# Record CL1 36 x 15 Manual



## Sambat (24 Feb 2018)

Hi, I have inherited the above CL1 lathe, and as never used a lathe, but looking forward to doing so could really do with an instruction manual.
Does anyone know where I can get a copy please? 
The record website does not seem to have any for this older model.
Thanks


----------



## nev (24 Feb 2018)

Heres a link to my CL2 manual, which I think is similar but may come in handy if nothing else turns up.
However they are more about maintenance and specs than how to use the lathe. Grab yourself a copy of 'Woodturning, a foundation course' by Keith Rowley, It covers everything you need to know about using a lathe for the first time.

https://www.amazon.co.uk/Woodturning-Fo ... 1861081146

https://www.dropbox.com/s/3zs9bbcgmtoee ... r.pdf?dl=0


----------



## Jonzjob (26 Feb 2018)

You are lucky to inherit it, I had to buy mine. That was about 20 years back and still going well. The only real modification for mine has been a 3ø variable speed motor and worth every penny. There is little or no maintainance on it as the head stock bearings are ball races. For lubrication of the tail stock I use either a silicon slip type spray or a non oil cycle chain lubricator. They both work well and don't attract and hold wood dust.

I think that the only differernce between the CL1 and 2 is that the 2 has a 2MT head and tail stock. The CL1 has a 1MT. It's a great lathe and I'm sure that you will have loads of fun and enjoyment with it!
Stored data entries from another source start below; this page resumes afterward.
Lemma need_bits_spec total (have : gset Z) :
  0 <= total <= MAX_CHUNKS ->
  zlen (need_bits total have) = words total /\ Forall is_word (need_bits total have)
  /\ forall j, 0 <= j ->
       bit_is_set (need_bits total have) j = bool_decide (0 <= j < total /\ j ∉ have).
Proof.
  intros Ht. pose proof (words_spec total ltac:(lia)).
  set (z := replicate (Z.to_nat (words total)) 0).
  assert (zlen z = words total) by (unfold z, zlen; rewrite length_replicate; lia).
  destruct (need_fold_spec have (index_range total) z) as (L & W & B).
  - apply Forall_forall. intros i Hi%index_range_spec; [|done]. split; [lia|].
    apply Z.div_lt_upper_bound; lia.
  - apply Forall_replicate. by unfold is_word.
  - change (foldl (need_step have) z (index_range total)) with (need_bits total have) in *.
    split_and!; [unfold zlen in *; lia|done|]. intros j Hj. rewrite (B j Hj).
    unfold z. rewrite replicate_bits. simpl. apply bool_decide_ext.
    by rewrite index_range_spec.
Qed.

(** Two bitmaps of the same number of words with the same bits are equal. *)
Lemma bitmap_ext a b :
  length a = length b -> Forall is_word a -> Forall is_word b ->
  (forall j, 0 <= j < 64 * zlen a -> bit_is_set a j = bit_is_set b j) -> a = b.
Proof.
  intros L Wa Wb H. apply list_eq_same_length with (length a); [done|done|].
  intros i x y Hi Ex Ey. apply Z.bits_inj'. intros n Hn.
  pose proof (Forall_lookup_1 _ _ _ _ Wa Ex) as [X1 X2].
  pose proof (Forall_lookup_1 _ _ _ _ Wb Ey) as [Y1 Y2].
  destruct (decide (n < 64)) as [K|K].
  - assert (D : (64 * Z.of_nat i + n) / 64 = Z.of_nat i) by (rewrite Z.mul_comm, Z.div_add_l, Z.div_small; lia).
    assert (M : (64 * Z.of_nat i + n) mod 64 = n)
      by (rewrite Z.mul_comm, Z.add_comm, Z.mod_add, Z.mod_small; lia).
    specialize (H (64 * Z.of_nat i + n) ltac:(unfold zlen; lia)).
    rewrite (bit_is_set_testbit a _ x), (bit_is_set_testbit b _ y), M in H;
      rewrite ?D, ?Nat2Z.id; try done; lia.
  - rewrite !Z.bits_above_log2; try lia.
    + destruct (decide (y = 0)) as [->|]; [change (Z.log2 0) with 0; lia|].
      apply Z.lt_le_trans with 64; [apply Z.log2_lt_pow2|]; lia.
    + destruct (decide (x = 0)) as [->|]; [change (Z.log2 0) with 0; lia|].
      apply Z.lt_le_trans with 64; [apply Z.log2_lt_pow2|]; lia.
Qed.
I have turned up to 18" diameter on mine with the head swiveled and the large bowl attachment and down to some tiny dolls house candle sticks that stand just about 1" high. What more could you ask for?

You didn't say if any chucks or tools came with it?


----------



## Sambat (27 Feb 2018)

Hi Nev
Thanks for the links, I am sure they will be useful. The lathe did come with the Keith Rowley book which I am just starting.

Hi Jonxjob
Thanks for yourv reply. As a complete beginner I dont know what a "3ø variable speed motor" is, I suspect it regulates the motor electronically, and not by belts. No idea what a "2MT head" is at all  .
The lathe came with about a dozen gouges/chisels , a SuperNova 2 chuck, another larger older looking Clarke chuck, as well a few bits which I have no idea what they are.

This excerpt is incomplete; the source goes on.